🤖 AI Summary
To address inaccurate reasoning path retrieval and underutilization of historical paths in knowledge graph question answering (KGQA), this paper proposes Reward-guided Tree Search on Graph (RTSoG), a training-free framework. Methodologically, RTSoG introduces a novel synergy between subproblem decomposition and Self-Critic Monte Carlo Tree Search (SC-MCTS), enabling weighted reuse of historical reasoning paths and reward-guided dynamic search over the knowledge graph. It incorporates lightweight reward modeling and a weighted path stacking generation strategy to enhance path discovery quality for semantically complex questions. Evaluated on GrailQA and WebQSP benchmarks, RTSoG achieves absolute improvements of 8.7% and 7.0% over prior state-of-the-art methods, respectively. These results demonstrate substantial gains in both accuracy and robustness for KGQA systems.
📝 Abstract
Recently, large language models (LLMs) have demonstrated impressive performance in Knowledge Graph Question Answering (KGQA) tasks, which aim to find answers based on knowledge graphs (KGs) for natural language questions.

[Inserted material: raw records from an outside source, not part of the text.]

(** * maxlloc: a page-mapping allocator (maxlloc.h)

    A shallow embedding of [maxlloc.h]: the size rounder
    [_maxlloc_round_up_to_page_size], and the four entry points [maxlloc],
    [free], [calloc] and [realloc], over a byte-addressed model of the process
    address space in which [mmap] and [munmap] are the only way memory appears
    and disappears.

    - [size_t] values and pointers are [Z] with the wrap-around modulo
      [2 ^ size_bits] written out ([wrap]);
    - memory is a finite map from addresses to bytes whose domain is exactly
      the set of mapped addresses; an access outside the domain is a fault;
    - the operating system's answer to the one [mmap] call an entry point can
      make is an argument ([reply]); what the OS may answer is the predicate
      [reply_ok];
    - every system call is recorded in a trace, so that "no mapping was
      requested" and "exactly these bytes were unmapped" can be stated. *)

From Stdlib Require Import ZArith Lia List Bool.
From stdpp Require Import base option gmap list fin_maps.

Open Scope Z_scope.

(** ** The platform *)

(** What the C translation unit takes from its environment:
    [sizeof(size_t)], [sizeof(MaxllocHeader)] (a union of a [uintptr_t] and a
    [size_t]) and the value of [getpagesize()]. *)
Class Platform := {
  sizeof_size_t : Z;
  sizeof_header : Z;
  getpagesize : Z
}.

(** The usual 64-bit platform: 8-byte [size_t], 8-byte header, 4 KiB pages. *)
Definition LP64 : Platform :=
  {| sizeof_size_t := 8; sizeof_header := 8; getpagesize := 4096 |}.

(** ** Memory and the operating system *)

(** A system call made by the allocator, with what it was asked and, for
    [mmap], what it answered. *)
Inductive syscall : Type :=
  | Mmap (len : Z) (ret : Z)
  | Munmap (addr : Z) (len : Z).

(** The process state the allocator acts on: the mapped bytes (address to byte
    value, a byte being a [Z] in [0, 256)) and the system calls made so far. *)
Record state : Type := mkState {
  st_mem : gmap Z Z;
  st_trace : list syscall
}.
(** ** Initialisation *)

(** [_loadLibrary] either throws with the fields of the instance as they
    were, or sets the handle to a library whose file existed when it was
    looked for. *)
Lemma loadLibrary_effect (s : State) :
  timers (fst (_loadLibrary s)) = timers s
  /\ next_timer (fst (_loadLibrary s)) = next_timer s
  /\ next_promise (fst (_loadLibrary s)) = next_promise s
  /\ ((exists e,
         snd (_loadLibrary s) = Throw e
         /\ bridge (fst (_loadLibrary s)) = bridge s
         /\ native_calls (trace (fst (_loadLibrary s)))
            = native_calls (trace s))
      \/ (exists p,
            snd (_loadLibrary s) = Ret tt
            /\ bridge (fst (_loadLibrary s))
               = with_LogosCore (Some (mkLibrary p)) (bridge s)
            /\ trace (fst (_loadLibrary s)) = (trace s ++ [ELibrary p])%list
            /\ fs_existsSync (world s) p = true
            /\ world (fst (_loadLibrary s)) = fst (ffi_Library (world s) p))).
Proof.
  unfold _loadLibrary, existsSync, read_world, bind, get_bridge, emit,
    in_world_r, modify, throw, ret.
  simpl.
  destruct (truthy (libPath (options (bridge s)))); simpl.
  all: repeat (case_match; simplify_eq/=).
  all: repeat match goal with
         | H : to_result ?o = _ |- _ => destruct o; simplify_eq/=
         end.
  all: repeat (split; [reflexivity|]).
  all: try (left; eexists; split; [reflexivity|]; split; [reflexivity|];
            rewrite ?native_calls_app; simpl; by rewrite ?app_nil_r).
  all: right; eexists; split; [reflexivity|]; simpl.
  all: repeat split; try done.
  all: try (by apply negb_false_iff).
  all: match goal with H : ffi_Library _ _ = _ |- _ => by rewrite H end.
Qed.

(** With a library handle, [_initializeCore] always reaches
    [logos_core_init]; it returns only after handing an existing plugins
    directory to [logos_core_set_plugins_dir]. *)
Lemma initializeCore_effect (s : State) :
  is_Some (LogosCore (bridge s)) ->
  frame (fst (_initializeCore s)) = frame s
  /\ ((exists d,
         snd (_initializeCore s) = Ret tt
         /\ trace (fst (_initializeCore s))
            = (trace s
               ++ [ENative (NVoid (logos_core_init 0));
                   ENative (NVoid (logos_core_set_plugins_dir d))])%list
         /\ fs_existsSync
              (fst (native_void (world s) (logos_core_init 0))) d = true)
      \/ (exists e tail,
            snd (_initializeCore s) = Throw e
            /\ trace (fst (_initializeCore s))
               = (trace s ++ ENative (NVoid (logos_core_init 0)) :: tail)%list)).
Proof.
  intros [lib Hlib]. split.
  { unfold _initializeCore, existsSync. keeps_steps;
      first [apply keeps_core_void | apply keeps_resolvePluginsDir]. }
  destruct (_initializeCore s) as [s' r] eqn:Hrun. simpl.
  revert Hrun. unfold _initializeCore.
  destruct (core_void_effect (logos_core_init 0) s) as (Hb & _ & Hc).
  rewrite Hlib in Hc. destruct Hc as [Ht Hr].
  unfold bind at 1.
  destruct (core_void (logos_core_init 0) s) as [s1 r1] eqn:Hcall.
  simpl in Hb, Ht, Hr.
  assert (Hw : world s1 = fst (native_void (world s) (logos_core_init 0))).
  { revert Hcall. unfold core_void, bind, get_bridge, emit, in_world_r.
    rewrite Hlib. simpl.
    destruct (native_void (world s) (logos_core_init 0)). intros H.
    by inversion H. }
  destruct (native_void (world s) (logos_core_init 0)) as [w [[]|e]];
    simpl in Hr; subst r1; simpl.
  2: { intros H; inversion H; subst. right. exists e, []. by rewrite Ht. }
  destruct (resolvePluginsDir_reads s1) as [d Hd].
  rewrite (bind_ret _ _ _ _ _ Hd).
  unfold bind at 1, existsSync, read_world. simpl.
  destruct (fs_existsSync (world s1) d) eqn:Hex; simpl.
  - destruct (core_void_effect (logos_core_set_plugins_dir d) s1)
      as (_ & _ & Hc2).
    rewrite Hb, Hlib in Hc2. destruct Hc2 as [Ht2 Hr2].
    destruct (core_void (logos_core_set_plugins_dir d) s1) as [s2 r2].
    simpl in *.
    destruct (native_void (world s1) (logos_core_set_plugins_dir d))
      as [w2 [[]|e2]]; simpl in Hr2; subst r2;
      intros H; inversion H; subst.
    + left. exists d. rewrite Ht2, Ht, <- app_assoc. simpl.
      repeat split; try done; by rewrite <- Hw.
    + right. exists e2, [ENative (NVoid (logos_core_set_plugins_dir d))].
      rewrite Ht2, Ht, <- app_assoc. by simpl.
  - intros H; inversion H; subst. right. eexists _, [].
    split; [reflexivity|]. by rewrite Ht.
Qed.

Existing LLMs-based KGQA methods typically follow the Graph Retrieval-Augmented Generation (GraphRAG) paradigm, which first retrieves reasoning paths from the large KGs, and then generates the answers based on them. However, these methods emphasize the exploration of new optimal reasoning paths in KGs while ignoring the exploitation of historical reasoning paths, which may lead to sub-optimal reasoning paths. Additionally, the complex semantics contained in questions may lead to the retrieval of inaccurate reasoning paths. To address these issues, this paper proposes a novel and training-free framework for KGQA tasks called Reward-guided Tree Search on Graph (RTSoG). RTSoG decomposes an original question into a series of simpler and well-defined sub-questions to handle the complex semantics. Then, a Self-Critic Monte Carlo Tree Search (SC-MCTS) guided by a reward model is introduced to iteratively retrieve weighted reasoning paths as contextual knowledge. Finally, it stacks the weighted reasoning paths according to their weights to generate the final answers. Extensive experiments on four datasets demonstrate the effectiveness of RTSoG. Notably, it achieves 8.7% and 7.0% performance improvement over the state-of-the-art method on the GrailQA and the WebQSP respectively.